[EXERCISE DIRECTIONS] What lines of the data below hold the string "Hfits"? Copy each one out.

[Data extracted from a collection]
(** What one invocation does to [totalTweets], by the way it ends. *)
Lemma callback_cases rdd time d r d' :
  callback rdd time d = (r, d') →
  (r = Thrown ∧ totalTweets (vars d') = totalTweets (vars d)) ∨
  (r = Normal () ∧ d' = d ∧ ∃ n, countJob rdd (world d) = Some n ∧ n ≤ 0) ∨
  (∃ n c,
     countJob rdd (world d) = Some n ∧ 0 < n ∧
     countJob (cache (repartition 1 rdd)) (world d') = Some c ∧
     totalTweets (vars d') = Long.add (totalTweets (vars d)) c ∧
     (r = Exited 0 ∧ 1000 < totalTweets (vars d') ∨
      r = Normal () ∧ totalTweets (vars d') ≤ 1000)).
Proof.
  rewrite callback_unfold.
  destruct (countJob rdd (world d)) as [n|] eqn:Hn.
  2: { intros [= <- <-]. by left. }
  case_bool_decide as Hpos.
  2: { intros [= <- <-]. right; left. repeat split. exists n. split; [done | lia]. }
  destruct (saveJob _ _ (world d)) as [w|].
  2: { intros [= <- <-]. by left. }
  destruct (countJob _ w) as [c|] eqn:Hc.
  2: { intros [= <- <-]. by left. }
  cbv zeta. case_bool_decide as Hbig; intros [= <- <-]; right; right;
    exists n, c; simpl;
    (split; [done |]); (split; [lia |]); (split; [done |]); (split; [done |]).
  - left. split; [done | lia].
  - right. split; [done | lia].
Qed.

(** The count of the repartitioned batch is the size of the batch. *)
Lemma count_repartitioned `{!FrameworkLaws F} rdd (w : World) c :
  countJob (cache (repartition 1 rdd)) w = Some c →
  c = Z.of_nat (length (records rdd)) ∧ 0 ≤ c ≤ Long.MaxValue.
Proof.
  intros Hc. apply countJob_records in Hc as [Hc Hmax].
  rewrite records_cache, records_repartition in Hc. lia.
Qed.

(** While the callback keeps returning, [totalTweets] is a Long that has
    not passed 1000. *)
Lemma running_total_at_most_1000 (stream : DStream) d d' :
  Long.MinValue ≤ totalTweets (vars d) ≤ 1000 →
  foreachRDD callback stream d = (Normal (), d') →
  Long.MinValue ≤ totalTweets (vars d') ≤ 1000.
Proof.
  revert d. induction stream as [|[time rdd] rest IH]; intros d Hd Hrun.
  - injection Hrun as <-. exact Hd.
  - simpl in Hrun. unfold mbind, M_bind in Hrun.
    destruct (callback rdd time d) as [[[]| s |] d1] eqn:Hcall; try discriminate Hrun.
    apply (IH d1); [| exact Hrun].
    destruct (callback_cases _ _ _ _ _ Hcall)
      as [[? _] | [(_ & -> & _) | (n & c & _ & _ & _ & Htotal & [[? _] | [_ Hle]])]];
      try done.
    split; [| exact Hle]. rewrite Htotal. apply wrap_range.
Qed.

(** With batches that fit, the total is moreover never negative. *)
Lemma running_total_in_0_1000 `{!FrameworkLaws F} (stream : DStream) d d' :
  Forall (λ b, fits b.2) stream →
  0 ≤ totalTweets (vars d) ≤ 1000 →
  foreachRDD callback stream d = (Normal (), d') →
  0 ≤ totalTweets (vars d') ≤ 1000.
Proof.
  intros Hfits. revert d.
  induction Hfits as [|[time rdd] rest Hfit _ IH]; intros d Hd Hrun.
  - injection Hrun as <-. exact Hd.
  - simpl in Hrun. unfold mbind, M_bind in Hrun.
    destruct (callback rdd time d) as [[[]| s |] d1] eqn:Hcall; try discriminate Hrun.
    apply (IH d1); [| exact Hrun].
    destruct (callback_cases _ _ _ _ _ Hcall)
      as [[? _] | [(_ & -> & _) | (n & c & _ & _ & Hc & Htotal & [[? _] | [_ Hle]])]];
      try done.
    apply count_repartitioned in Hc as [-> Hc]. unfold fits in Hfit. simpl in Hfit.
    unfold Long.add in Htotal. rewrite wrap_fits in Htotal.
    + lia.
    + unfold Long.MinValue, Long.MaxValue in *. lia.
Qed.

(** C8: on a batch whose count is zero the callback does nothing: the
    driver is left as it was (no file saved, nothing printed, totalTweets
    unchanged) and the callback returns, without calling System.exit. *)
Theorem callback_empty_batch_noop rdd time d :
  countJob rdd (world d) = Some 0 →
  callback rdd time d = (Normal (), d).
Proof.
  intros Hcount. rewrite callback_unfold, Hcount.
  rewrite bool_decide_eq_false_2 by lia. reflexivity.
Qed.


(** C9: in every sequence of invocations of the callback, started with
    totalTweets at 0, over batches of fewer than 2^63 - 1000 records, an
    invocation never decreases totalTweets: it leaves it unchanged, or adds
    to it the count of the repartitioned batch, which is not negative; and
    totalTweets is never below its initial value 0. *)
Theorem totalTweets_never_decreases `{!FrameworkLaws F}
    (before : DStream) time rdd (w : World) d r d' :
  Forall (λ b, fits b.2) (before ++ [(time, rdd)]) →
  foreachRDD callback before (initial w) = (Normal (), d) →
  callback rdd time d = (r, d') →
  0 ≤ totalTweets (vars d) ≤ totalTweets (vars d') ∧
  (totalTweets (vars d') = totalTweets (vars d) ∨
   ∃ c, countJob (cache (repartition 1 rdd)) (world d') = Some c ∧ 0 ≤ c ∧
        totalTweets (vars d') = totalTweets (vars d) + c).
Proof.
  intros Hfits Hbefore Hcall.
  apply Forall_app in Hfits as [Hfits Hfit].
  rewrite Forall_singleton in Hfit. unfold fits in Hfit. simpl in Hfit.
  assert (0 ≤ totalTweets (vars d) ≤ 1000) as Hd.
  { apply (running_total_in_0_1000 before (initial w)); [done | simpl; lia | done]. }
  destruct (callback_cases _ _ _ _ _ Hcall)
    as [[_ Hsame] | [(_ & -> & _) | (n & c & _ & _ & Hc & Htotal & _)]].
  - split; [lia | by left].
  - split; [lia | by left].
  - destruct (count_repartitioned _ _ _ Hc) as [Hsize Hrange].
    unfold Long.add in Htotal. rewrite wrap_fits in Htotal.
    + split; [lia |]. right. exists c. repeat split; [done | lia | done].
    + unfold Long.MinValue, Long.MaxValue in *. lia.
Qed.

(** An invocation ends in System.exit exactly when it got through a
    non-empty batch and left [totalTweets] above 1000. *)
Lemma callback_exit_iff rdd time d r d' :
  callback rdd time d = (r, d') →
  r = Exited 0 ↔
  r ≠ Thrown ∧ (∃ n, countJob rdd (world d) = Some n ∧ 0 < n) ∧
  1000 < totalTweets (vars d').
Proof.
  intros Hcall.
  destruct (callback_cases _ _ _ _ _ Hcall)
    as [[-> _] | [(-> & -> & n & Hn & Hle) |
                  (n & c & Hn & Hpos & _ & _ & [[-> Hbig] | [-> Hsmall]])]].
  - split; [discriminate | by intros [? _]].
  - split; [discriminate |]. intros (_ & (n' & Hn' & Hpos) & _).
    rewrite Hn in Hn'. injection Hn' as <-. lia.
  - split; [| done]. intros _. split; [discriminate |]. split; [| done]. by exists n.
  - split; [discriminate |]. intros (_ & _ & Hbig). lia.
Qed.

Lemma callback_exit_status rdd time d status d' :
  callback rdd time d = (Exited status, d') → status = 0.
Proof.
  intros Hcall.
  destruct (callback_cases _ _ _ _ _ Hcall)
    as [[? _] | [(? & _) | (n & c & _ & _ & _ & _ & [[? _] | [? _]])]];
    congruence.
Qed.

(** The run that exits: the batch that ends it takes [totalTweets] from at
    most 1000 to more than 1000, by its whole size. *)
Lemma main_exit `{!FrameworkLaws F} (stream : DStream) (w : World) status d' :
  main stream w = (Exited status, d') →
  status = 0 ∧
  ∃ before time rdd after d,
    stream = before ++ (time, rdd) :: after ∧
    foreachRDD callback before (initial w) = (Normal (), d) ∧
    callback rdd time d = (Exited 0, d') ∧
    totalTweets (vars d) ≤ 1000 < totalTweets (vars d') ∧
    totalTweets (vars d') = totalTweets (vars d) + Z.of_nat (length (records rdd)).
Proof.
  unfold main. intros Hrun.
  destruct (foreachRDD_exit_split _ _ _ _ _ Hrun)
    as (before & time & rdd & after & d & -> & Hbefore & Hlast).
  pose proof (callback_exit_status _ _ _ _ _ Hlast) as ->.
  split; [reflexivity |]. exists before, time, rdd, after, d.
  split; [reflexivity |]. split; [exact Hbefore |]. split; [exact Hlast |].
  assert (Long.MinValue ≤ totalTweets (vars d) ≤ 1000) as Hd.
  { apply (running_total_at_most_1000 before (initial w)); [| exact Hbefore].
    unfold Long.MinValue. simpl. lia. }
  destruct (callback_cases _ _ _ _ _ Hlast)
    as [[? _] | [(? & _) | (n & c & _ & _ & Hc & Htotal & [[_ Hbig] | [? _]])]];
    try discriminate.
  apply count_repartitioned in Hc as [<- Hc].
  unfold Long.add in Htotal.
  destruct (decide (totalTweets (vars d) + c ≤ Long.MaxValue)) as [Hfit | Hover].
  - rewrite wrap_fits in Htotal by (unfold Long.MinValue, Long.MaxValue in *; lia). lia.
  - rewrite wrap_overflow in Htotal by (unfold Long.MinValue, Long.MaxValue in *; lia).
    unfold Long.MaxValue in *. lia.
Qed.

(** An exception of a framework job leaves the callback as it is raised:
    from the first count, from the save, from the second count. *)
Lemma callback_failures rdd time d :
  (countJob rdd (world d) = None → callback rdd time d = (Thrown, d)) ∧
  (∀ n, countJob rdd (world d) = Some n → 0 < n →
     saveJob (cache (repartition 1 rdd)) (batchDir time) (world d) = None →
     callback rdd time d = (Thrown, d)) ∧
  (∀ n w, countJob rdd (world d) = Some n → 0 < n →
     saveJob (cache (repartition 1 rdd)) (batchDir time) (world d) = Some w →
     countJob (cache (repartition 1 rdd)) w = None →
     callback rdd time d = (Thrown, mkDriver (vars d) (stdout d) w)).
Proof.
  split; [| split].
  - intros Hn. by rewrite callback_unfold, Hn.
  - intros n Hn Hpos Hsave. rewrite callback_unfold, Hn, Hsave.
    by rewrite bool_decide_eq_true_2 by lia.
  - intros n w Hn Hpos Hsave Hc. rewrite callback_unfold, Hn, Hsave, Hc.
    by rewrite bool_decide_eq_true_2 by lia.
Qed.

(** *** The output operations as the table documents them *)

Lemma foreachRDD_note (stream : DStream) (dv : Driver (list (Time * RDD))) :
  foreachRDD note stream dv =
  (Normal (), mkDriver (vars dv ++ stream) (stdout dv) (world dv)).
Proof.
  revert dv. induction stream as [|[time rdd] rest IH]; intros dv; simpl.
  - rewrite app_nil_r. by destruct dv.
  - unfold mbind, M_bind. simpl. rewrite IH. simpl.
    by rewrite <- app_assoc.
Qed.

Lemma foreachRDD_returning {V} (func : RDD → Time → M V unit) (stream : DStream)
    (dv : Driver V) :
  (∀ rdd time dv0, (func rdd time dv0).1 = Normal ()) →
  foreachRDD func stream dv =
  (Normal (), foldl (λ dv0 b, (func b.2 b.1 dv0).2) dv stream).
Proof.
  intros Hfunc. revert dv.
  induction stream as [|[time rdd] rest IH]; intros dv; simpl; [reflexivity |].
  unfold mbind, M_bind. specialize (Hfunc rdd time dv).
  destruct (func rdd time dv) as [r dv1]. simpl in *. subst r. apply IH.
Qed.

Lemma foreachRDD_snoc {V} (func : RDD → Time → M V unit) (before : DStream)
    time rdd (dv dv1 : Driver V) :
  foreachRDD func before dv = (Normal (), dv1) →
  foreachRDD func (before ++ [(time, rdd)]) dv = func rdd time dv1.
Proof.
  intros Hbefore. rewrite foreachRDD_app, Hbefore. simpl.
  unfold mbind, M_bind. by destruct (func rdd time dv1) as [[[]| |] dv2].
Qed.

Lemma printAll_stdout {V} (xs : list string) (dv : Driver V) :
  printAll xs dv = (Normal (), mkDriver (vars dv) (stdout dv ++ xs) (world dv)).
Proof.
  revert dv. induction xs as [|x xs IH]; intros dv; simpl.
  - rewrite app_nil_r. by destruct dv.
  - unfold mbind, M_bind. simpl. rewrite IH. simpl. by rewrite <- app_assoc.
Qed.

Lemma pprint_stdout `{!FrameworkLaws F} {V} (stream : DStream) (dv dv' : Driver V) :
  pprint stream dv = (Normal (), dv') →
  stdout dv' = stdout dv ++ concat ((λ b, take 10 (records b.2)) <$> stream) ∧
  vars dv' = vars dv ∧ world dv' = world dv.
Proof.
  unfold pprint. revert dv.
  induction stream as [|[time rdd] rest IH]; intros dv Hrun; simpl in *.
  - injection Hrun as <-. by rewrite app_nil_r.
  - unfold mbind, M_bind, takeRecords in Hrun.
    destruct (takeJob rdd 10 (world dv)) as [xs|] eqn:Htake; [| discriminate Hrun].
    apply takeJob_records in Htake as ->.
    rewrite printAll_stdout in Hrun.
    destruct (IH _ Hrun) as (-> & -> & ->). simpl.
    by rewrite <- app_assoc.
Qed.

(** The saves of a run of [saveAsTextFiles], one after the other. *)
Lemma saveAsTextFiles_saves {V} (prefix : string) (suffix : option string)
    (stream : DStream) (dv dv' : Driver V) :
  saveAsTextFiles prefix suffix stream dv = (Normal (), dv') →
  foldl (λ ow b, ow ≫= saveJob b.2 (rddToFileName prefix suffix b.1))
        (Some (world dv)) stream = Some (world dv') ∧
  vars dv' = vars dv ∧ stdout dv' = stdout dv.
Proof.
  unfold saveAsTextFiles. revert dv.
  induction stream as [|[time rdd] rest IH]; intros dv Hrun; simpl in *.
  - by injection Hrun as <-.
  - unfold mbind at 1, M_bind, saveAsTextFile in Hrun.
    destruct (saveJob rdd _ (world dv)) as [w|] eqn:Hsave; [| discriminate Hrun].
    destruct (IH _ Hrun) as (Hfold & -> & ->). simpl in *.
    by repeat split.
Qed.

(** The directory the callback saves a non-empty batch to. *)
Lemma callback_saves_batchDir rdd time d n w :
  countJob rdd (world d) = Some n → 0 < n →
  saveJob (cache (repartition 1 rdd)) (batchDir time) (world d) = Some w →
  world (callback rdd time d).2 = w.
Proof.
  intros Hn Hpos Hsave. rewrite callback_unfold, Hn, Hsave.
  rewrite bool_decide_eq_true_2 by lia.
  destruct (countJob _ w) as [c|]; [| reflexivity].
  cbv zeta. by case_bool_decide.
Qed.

[SOLVED PROBLEM]
  intros Hfits. revert d.
  induction Hfits as [|[time rdd] rest Hfit _ IH]; intros d Hd Hrun.
  intros Hfits Hbefore Hcall.
  apply Forall_app in Hfits as [Hfits Hfit].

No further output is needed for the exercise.